Colombian government, rebel group FARC to sign historic deal

The agreement will put an end to the 52-year-old war which has killed over a quarter of a million people.

Photo by: Reuters
Photo by: Reuters

Once the peace agreement is signed, the FARC rebel group will disarm and transition into a political movement. FARC members have been preparing for the ratification process, including at a camp (pictured) near El Diamante in Yari Plains, Colombia.

Colombian President Juan Manuel Santos and FARC leader Timochenko will sign a peace deal on Monday, ending a 52-year-old conflict which has killed over 250,000 people in the country.

As part of the agreement, FARC or the Revolutionary Armed Forces of Colombia will give up arms and transition from a left-wing guerrilla movement into a political party. It will hand over weapons to the United Nations over the next 180 days.  

Four years of negotiations to end the deadly war resulted in a soft peace accord on August 24, followed by a ceasefire. Monday's signing will see once notorious enemies shake hands for the first time on Colombian soil, in front of world leaders.
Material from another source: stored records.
(* ===== verification/DpdkSpec.v ===== *)
(** Properties of the DPDK driver: the configuration formats, the injection ring
    as a queue, transmission on every path, and the handshake that starts and
    stops the receive thread. *)
From stdpp Require Import relations.
From S2P Require Import Prelude Errno PktDesc PktDescSpec Dpdk.
Import PktDesc PktDescSpec Dpdk.

Module DpdkSpec.

(** ** The injection ring as a queue *)

(** A ring whose array has as many slots as it says. *)
Definition ring_ok (r : uinet_pd_ring) : Prop :=
  ring_wf r ∧ Z.of_nat (length (r_descs r)) = r_num_descs r.

(** Slot [i] counted from [take], going round. *)
Definition slot (r : uinet_pd_ring) (i : Z) : nat := Z.to_nat ((r_take r + i) mod r_num_descs r).

(** The descriptors waiting in the ring, oldest first. *)
Definition ring_queue (r : uinet_pd_ring) : list uinet_pd :=
  (fun i => default null_pd (r_descs r !! slot r (Z.of_nat i))) <$> seq 0 (Z.to_nat (ring_used r)).

(** The ring with another producer index and array. *)
Definition ring_with (r : uinet_pd_ring) (put : Z) (arr : list uinet_pd) : uinet_pd_ring :=
  {| r_num_descs := r_num_descs r; r_put := put; r_take := r_take r; r_drops := r_drops r;
     r_descs := arr |}.

Lemma put_slot r : ring_wf r → Z.to_nat (r_put r) = slot r (ring_used r).
Proof.
  intros (Hn & Hp & Ht). unfold slot, ring_used. f_equal.
  rewrite Z.add_mod_idemp_r by lia. replace (r_take r + (r_put r - r_take r)) with (r_put r) by lia.
  symmetry. by apply Z.mod_small.
Qed.

Lemma slot_inj r i j :
  ring_wf r → 0 <= i < r_num_descs r → 0 <= j < r_num_descs r → slot r i = slot r j → i = j.
Proof.
  intros (Hn & Hp & Ht) Hi Hj E. unfold slot in E.
  pose proof (Z.mod_pos_bound (r_take r + i) (r_num_descs r)).
  pose proof (Z.mod_pos_bound (r_take r + j) (r_num_descs r)).
  assert ((r_take r + i) mod r_num_descs r = (r_take r + j) mod r_num_descs r) as E' by lia.
  pose proof (Z.div_mod (r_take r + i) (r_num_descs r)).
  pose proof (Z.div_mod (r_take r + j) (r_num_descs r)).
  set (q1 := (r_take r + i) / r_num_descs r) in *. set (q2 := (r_take r + j) / r_num_descs r) in *.
  assert (i - j = r_num_descs r * (q1 - q2)) by lia. assert (q1 - q2 = 0) by nia. lia.
Qed.

Lemma ring_used_bound r : ring_wf r → 0 <= ring_used r < r_num_descs r.
Proof. intros (Hn & _). apply Z.mod_pos_bound. lia. Qed.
Some 2,500 foreign and local dignitaries will attend the ceremony in the colonial city of Cartagena, where huge billboards call on Colombians to accept the peace plan.
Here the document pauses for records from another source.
(* ===== verification/DpdkCtl.v ===== *)
(** The DPDK driver's control side: what each configuration format means, every
    path of the transmit routine, and the handshake by which the interface's ioctl
    starts and stops the receive thread. *)
From stdpp Require Import relations.
From S2P Require Import Prelude Errno PktDesc Dpdk.
Import PktDesc Dpdk.

Module DpdkCtl.

(** ** The configuration formats *)

(** [<intf>]: a host interface name or [file://name]. *)
Inductive intf : Type := Dev (name : cstr) | File (name : cstr).

Definition intf_name (i : intf) : cstr := match i with Dev n | File n => n end.
Definition intf_isfile (i : intf) : bool := match i with Dev _ => false | File _ => true end.
Definition print_intf (i : intf) : cstr :=
  match i with Dev n => n | File n => file_prefix ++ n end.

(** A host interface name is not empty and does not begin with [file://]. *)
Definition intf_ok (i : intf) : Prop :=
  match i with Dev n => n ≠ [] ∧ take 7 n ≠ file_prefix | File _ => True end.

(** The documented formats. *)
Inductive format : Type := RxTx (i : intf) | RxOnly (i : intf) | TxOnly (i : intf) | Both (i j : intf).

Definition print_format (f : format) : cstr :=
  match f with
  | RxTx i => print_intf i
  | RxOnly i => print_intf i ++ [comma]
  | TxOnly i => comma :: print_intf i
  | Both i j => print_intf i ++ comma :: print_intf j
  end.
Guests include UN Secretary-General Ban Ki-moon, Cuban President Raul Castro, US Secretary of State John Kerry and victims of the conflict.
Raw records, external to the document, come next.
(** [C38] Decimal conversion with a field width: for every [int] and every width that
    fits one, written in the format in decimal, [%wd], [%-wd] and [%0wd] print the
    decimal numeral of the number, with a minus sign when it is negative, padded on
    the left with spaces, on the right with spaces, or with zeros between the sign
    and the digits; the output is as long as the wider of the field and the
    numeral. *)
Theorem kvprintf_decimal (st : style) (w z : Z) :
  0 < w < 2 ^ 31 → - 2 ^ 31 <= z < 2 ^ 31 →
  ∃ ws ds, numeral 10 w ws ∧ numeral 10 (Z.abs z) ds ∧
    kvprintf (Some (lit "%" ++ style_flag st ++ ws ++ lit "d")) 10 [AInt z] = Ok (layout st w z ds, []) ∧
    Z.of_nat (length (layout st w z ds)) = Z.max w (Z.of_nat (length (minus z ++ ds))).
Proof.
  intros Hw Hz.
  destruct (ksprintn_spec w 10 false) as (ws & _ & Hws); [lia | lia |].
  destruct (ksprintn_spec (Z.abs z) 10 false) as (ds & Eds & Hds); [lia | lia |].
  exists ws, ds. split; [done |]. split; [done |]. split; [| apply layout_length].
  destruct (run_width st w ws [AInt z] Hw Hws) as (pct & Erun).
  unfold kvprintf. cbn [default from_option id]. change ((10 <? 2) || (36 <? 10)) with false. cbn iota.
  rewrite !app_assoc, run_app, <- app_assoc, Erun. cbn [mbind result_bind].
  pose proof (number_dec st w z ds Hz Eds) as Hnum.
  assert (ds ≠ []) as Hne by (destruct Hds as (_ & Hl & _); by destruct ds; cbn in Hl; [lia |]).
  specialize (Hnum Hne). rewrite <- (wrap_s_id 32 z) in Hnum at 1 by (change (2 ^ (32 - 1)) with (2 ^ 31); lia).
  assert (∀ S, k_args S = [AInt z] → k_mode S = Digits pct (match st with
      | AlignRight => no_flags | AlignLeft => set_ladjust true no_flags | ZeroPad => set_padc 48 no_flags
      end) w → run 10 (lit "d") S = Ok (emit (layout st w z ds) Text [] S)) as Hd.
  { intros S. destruct S as [md o a v]; cbn [k_args k_mode]; intros -> ->. set (S := mk_kst _ _ _ _).
    assert (run 10 (lit "d") S = (t ← (l ← number (style_flags st w) 10 false (u64 (s32 z));
      Ok (emit l Text [] S)); Ok t)) as -> by (destruct st; reflexivity).
    rewrite Hnum. reflexivity. }
  rewrite Hd by done. cbn [mbind result_bind emit k_mode k_out k_vars app].
  rewrite layout_bytes by apply Hds. done.
Qed.

Lemma kvprintf_decimal_witness :
  kvprintf (Some (lit "%05d")) 10 [AInt (-42)] = Ok (lit "-0042", []) ∧
  ∃ ws ds, numeral 10 5 ws ∧ numeral 10 42 ds ∧
    kvprintf (Some (lit "%" ++ style_flag ZeroPad ++ ws ++ lit "d")) 10 [AInt (-42)] =
      Ok (layout ZeroPad 5 (-42) ds, []) ∧
    Z.of_nat (length (layout ZeroPad 5 (-42) ds)) = Z.max 5 (Z.of_nat (length (minus (-42) ++ ds))).
Proof. split; [reflexivity |]. apply (kvprintf_decimal ZeroPad 5 (-42)); lia. Defined.

End PrintfSpec.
There is widespread relief at seeing an end to the bloodshed and kidnappings which have defined the past few decades and stymied Latin America's fourth-largest economy.

However, the deal has caused divisions in the country. Some, including influential former president Alvaro Uribe, are angered the accord allows rebels to enter congress without serving any jail time.


Colombians will vote on whether to implement the agreement on October 2.  Polls indicate a majority support the peace deal.

FARC, which began as a peasant revolt, became a big player in cocaine trade. The group had as many as 20,000 fighters at its strongest. Colombians are nervous about how the remaining 7,000 rebels will integrate into society though most people are optimistic the deal will have a positive impact.